U.S. Senator Bob Menendez (D-NJ) on Monday attempted to explain away the details of his criminal indictment by claiming that he is prepared for any and all scenarios in his life given his family’s time in the communist nation of Cuba.
“For 30 years, I have withdrawn thousands of dollars in cash from my personal savings account for emergencies and because of the history of my family facing confiscation in Cuba,” said Menendez as he accounted for a stash of gold bars and hundreds of thousands of dollars in cash socked away in clothing, closets, and a safe. Federal authorities previously raided his New Jersey home, photographing evidence they say is linked to bribes in exchange for Menendez exerting political pressure on foreign officials to benefit several of his campaign donors.

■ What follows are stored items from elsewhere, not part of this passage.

Lemma prog_induction (P : prog → Prop) :
  (∀ r, P (Return r)) → (∀ f, (∀ a a' p, f a = Ok (a', p) → P p) → P (Step f)) → ∀ p, P p.
Proof.
  intros Hr Hs. fix IH 1. intros [r|f]; [apply Hr|].
  assert (H : ∀ a, match f a with Ok (_, p) => P p | _ => True end).
  { intros a. destruct (f a) as [[a' p]| |]; [apply IH|done..]. }
  apply Hs. intros a a' p E. specialize (H a). by rewrite E in H.
Qed.

(** An operation looks at a part of the state without the lock, and goes on to its
    section when its test holds of it. *)
Record operation : Type := mkOperation {
  test : V → bool;
  section : prog
}.

Context (obs : A → V) (calls : nat → operation → Prop).

(** What is visible outside changes at most once, when the code runs from a state,
    and no exception leaves the section. *)
Fixpoint quiet (p : prog) (a : A) : Prop :=
  match p with
  | Return _ => True
  | Step f => match f a with Ok (a', p) => obs a' = obs a ∧ quiet p a' | Throw _ => False | Undef _ => True end
  end.
Fixpoint once (p : prog) (a : A) : Prop :=
  match p with
  | Return _ => True
  | Step f => match f a with
      | Ok (a', p) => obs a' = obs a ∧ once p a' ∨ quiet p a'
      | Throw _ => False
      | Undef _ => True
      end
  end.

(** *** Threads, step by step

    A thread is outside of its operations, between the test and the lock, or between
    the lock and what is left of its section. *)
Inductive phase : Type :=
| Ready (o : operation)
| Inside (o : operation) (p : prog).
Record state : Type := mkState {
  shared : A;
  mutex : pthread_mutex;
  threads : gmap nat phase;
  log : list (nat * operation * R)
}.
Inductive config : Type := Running (s : state) | Crashed (f : fault).
Definition start (a : A) : config := Running (mkState a Free ∅ []).

Inductive step : config → config → Prop :=
| step_skip a m th l t o :
    th !! t = None → calls t o → test o (obs a) = false →
    step (Running (mkState a m th l)) (Running (mkState a m th l))
| step_call a m th l t o :
    th !! t = None → calls t o → test o (obs a) = true →
    step (Running (mkState a m th l)) (Running (mkState a m (<[t := Ready o]> th) l))
| step_lock a m m' th l t o :
    th !! t = Some (Ready o) → pthread_mutex_lock t m = Some m' →
    step (Running (mkState a m th l)) (Running (mkState a m' (<[t := Inside o (section o)]> th) l))
| step_do a m th l t o f a' p :
    th !! t = Some (Inside o (Step f)) → f a = Ok (a', p) →
    step (Running (mkState a m th l)) (Running (mkState a' m (<[t := Inside o p]> th) l))
| step_crash a m th l t o f u :
    th !! t = Some (Inside o (Step f)) → f a = Undef u →
    step (Running (mkState a m th l)) (Crashed u)
| step_unlock a m m' th l t o r :
    th !! t = Some (Inside o (Return r)) → pthread_mutex_unlock t m = Ok m' →
    step (Running (mkState a m th l)) (Running (mkState a m' (delete t th) (l ++ [(t, o, r)])))
| step_misuse a m th l t o r u :
    th !! t = Some (Inside o (Return r)) → pthread_mutex_unlock t m = Undef u →
    step (Running (mkState a m th l)) (Crashed u).

(** *** Threads whose sections are one step *)
Inductive atomic : config → config → Prop :=
| atomic_skip a m th l t o :
    th !! t = None → calls t o → test o (obs a) = false →
    atomic (Running (mkState a m th l)) (Running (mkState a m th l))
| atomic_call a m th l t o :
    th !! t = None → calls t o → test o (obs a) = true →
    atomic (Running (mkState a m th l)) (Running (mkState a m (<[t := Ready o]> th) l))
| atomic_section a m th l t o a' r :
    th !! t = Some (Ready o) → run (section o) a = Ok (a', r) →
    atomic (Running (mkState a m th l)) (Running (mkState a' m (delete t th) (l ++ [(t, o, r)])))
| atomic_crash a m th l t o u :
    th !! t = Some (Ready o) → run (section o) a = Undef u →
    atomic (Running (mkState a m th l)) (Crashed u).

(** *** The simulation

    A section counts where it changes what is visible outside: before that the atomic
    threads are still in front of it, after it they are behind it. *)
Definition outside (th : gmap nat phase) (t : nat) : Prop :=
  ∀ u o p, th !! u = Some (Inside o p) → u = t.

Inductive sim : config → config → Prop :=
| sim_free a th l :
    (∀ u o p, th !! u ≠ Some (Inside o p)) →
    sim (Running (mkState a Free th l)) (Running (mkState a Free th l))
| sim_before a b th l t o p :
    th !! t = Some (Inside o p) → outside th t → run p a = run (section o) b → once p a → obs a = obs b →
    sim (Running (mkState a (Held t) th l)) (Running (mkState b Free (<[t := Ready o]> th) l))
| sim_after a b th l t o p r :
    th !! t = Some (Inside o p) → outside th t → run p a = Ok (b, r) → quiet p a → obs a = obs b →
    sim (Running (mkState a (Held t) th l)) (Running (mkState b Free (delete t th) (l ++ [(t, o, r)])))
| sim_doomed a th l t o p u :
    th !! t = Some (Inside o p) → outside th t → run p a = Undef u →
    sim (Running (mkState a (Held t) th l)) (Crashed u)
| sim_crashed u : sim (Crashed u) (Crashed u).

Context (sections_once : ∀ t o a, calls t o → once (section o) a).

(** Who is in front of a section runs it well. *)
Definition ready_once (c : config) : Prop :=
  match c with
  | Running s => ∀ t o a, threads s !! t = Some (Ready o) → once (section o) a
  | Crashed _ => True
  end.
Lemma ready_once_step c c' : ready_once c → step c c' → ready_once c'.
Proof.
  intros H Hs. destruct Hs; cbn in *; try done; intros u x b Hu.
  - apply lookup_insert_Some in Hu as [[<- [= <-]]|[_ Hu]]; eauto.
  - apply lookup_insert_Some in Hu as [[_ [=]]|[_ Hu]]; eauto.
  - apply lookup_insert_Some in Hu as [[_ [=]]|[_ Hu]]; eauto.
  - apply lookup_delete_Some in Hu as [_ Hu]; eauto.
Qed.

Lemma outside_insert th t u x :
  outside th t → (∀ o p, x = Inside o p → u = t) → outside (<[u := x]> th) t.
Proof. intros H Hx v o p [[<- ->]|[_ Hv]]%lookup_insert_Some; eauto. Qed.

Lemma outside_delete th t : outside th t → ∀ u o p, delete t th !! u ≠ Some (Inside o p).
Proof. intros H u o p [Hne Hu]%lookup_delete_Some. by apply Hne, eq_sym, (H u o p). Qed.

(** A quiet rest returns, or has no meaning; when it returns nothing has changed. *)
Lemma quiet_run p a :
  quiet p a → (∃ b r, run p a = Ok (b, r) ∧ obs b = obs a) ∨ ∃ u, run p a = Undef u.
Proof.
  revert a. induction p as [r|f IH] using prog_induction; intros a Hq; cbn in *; [left; eauto|].
  destruct (f a) as [[a' p]|e|u] eqn:Ef; [|done|right; eauto].
  destruct Hq as [Ho Hq]. destruct (IH a a' p Ef a' Hq) as [(b & r & E & Hb)|[u E]]; [left|right; eauto].
  exists b, r. split; [done|congruence].
Qed.

Lemma sim_call a m th l t o d :
  sim (Running (mkState a m th l)) d → th !! t = None → calls t o → test o (obs a) = true →
  ∃ d', rtc atomic d d' ∧ sim (Running (mkState a m (<[t := Ready o]> th) l)) d'.
Proof.
  intros Hsim Ht Hc Hf. inversion Hsim as [? ? ? Hno|? b ? ? v x p Hv Hout Hrun Honce Hobs
    |? b ? ? v x p r Hv Hout Hrun Hq Hobs|? ? ? v x p u Hv Hout Hrun|]; subst;
    try (assert (t ≠ v) by congruence).
  - eexists. split; [apply rtc_once; by apply atomic_call|]. constructor.
    intros u y q [[_ [=]]|[_ Hu]]%lookup_insert_Some. by eapply Hno.
  - eexists. split.
    + apply rtc_once. apply (atomic_call _ _ _ _ t o); [by rewrite lookup_insert_ne|done|by rewrite <-Hobs].
    + rewrite insert_insert_ne by done. eapply sim_before; try done.
      * by rewrite lookup_insert_ne.
      * by apply outside_insert.
  - eexists. split.
    + apply rtc_once. apply (atomic_call _ _ _ _ t o); [by rewrite lookup_delete_ne|done|by rewrite <-Hobs].
    + rewrite <-delete_insert_ne by done. eapply sim_after; try done.
      * by rewrite lookup_insert_ne.
      * by apply outside_insert.
  - exists (Crashed u). split; [done|]. eapply sim_doomed; [by rewrite lookup_insert_ne|by apply outside_insert|done].
Qed.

“A cornerstone of the foundation of American democracy and our justice system is the principle that all people are presumed innocent until proven guilty,” he continued. “The court of public opinion is no substitute for our revered justice system. We cannot set aside the resumption of innocence for political expediency when the harm is irrevocable… Instead of waiting for all the facts to be presented, others have rushed to judgment because they see a political opportunity for themselves or those around them.”
On Friday, the powerful Democrat stepped down as chair of the Senate Foreign Relations Committee, a position prosecutors allege he used to coerce the government of Egypt to deal with New Jersey-based producers of halal products who had no experience working in the Muslim country.
“Remember, prosecutors get it wrong sometimes. Sadly I know that,” added Sen. Menendez in reference to a previous acquittal he received following similar allegations of corruption. In November 2017, a jury deadlocked on charges including bribery, fraud and conspiracy, and a judge dismissed some counts.
Democrats narrowly control the upper chamber and face an uphill battle to keep control in next year’s elections. Menendez, who represents a reliably blue state, may now become an albatross for his party, which is already facing headwinds in its quests to reelect Joe Manchin (D-WV), Sherrod Brown (D-OH), and Jon Tester (D-MT).
Sen. Menendez may still face another probe from the IRS, which indicated back in May that it is investigating the New Jersey Democrat related to tax improprieties.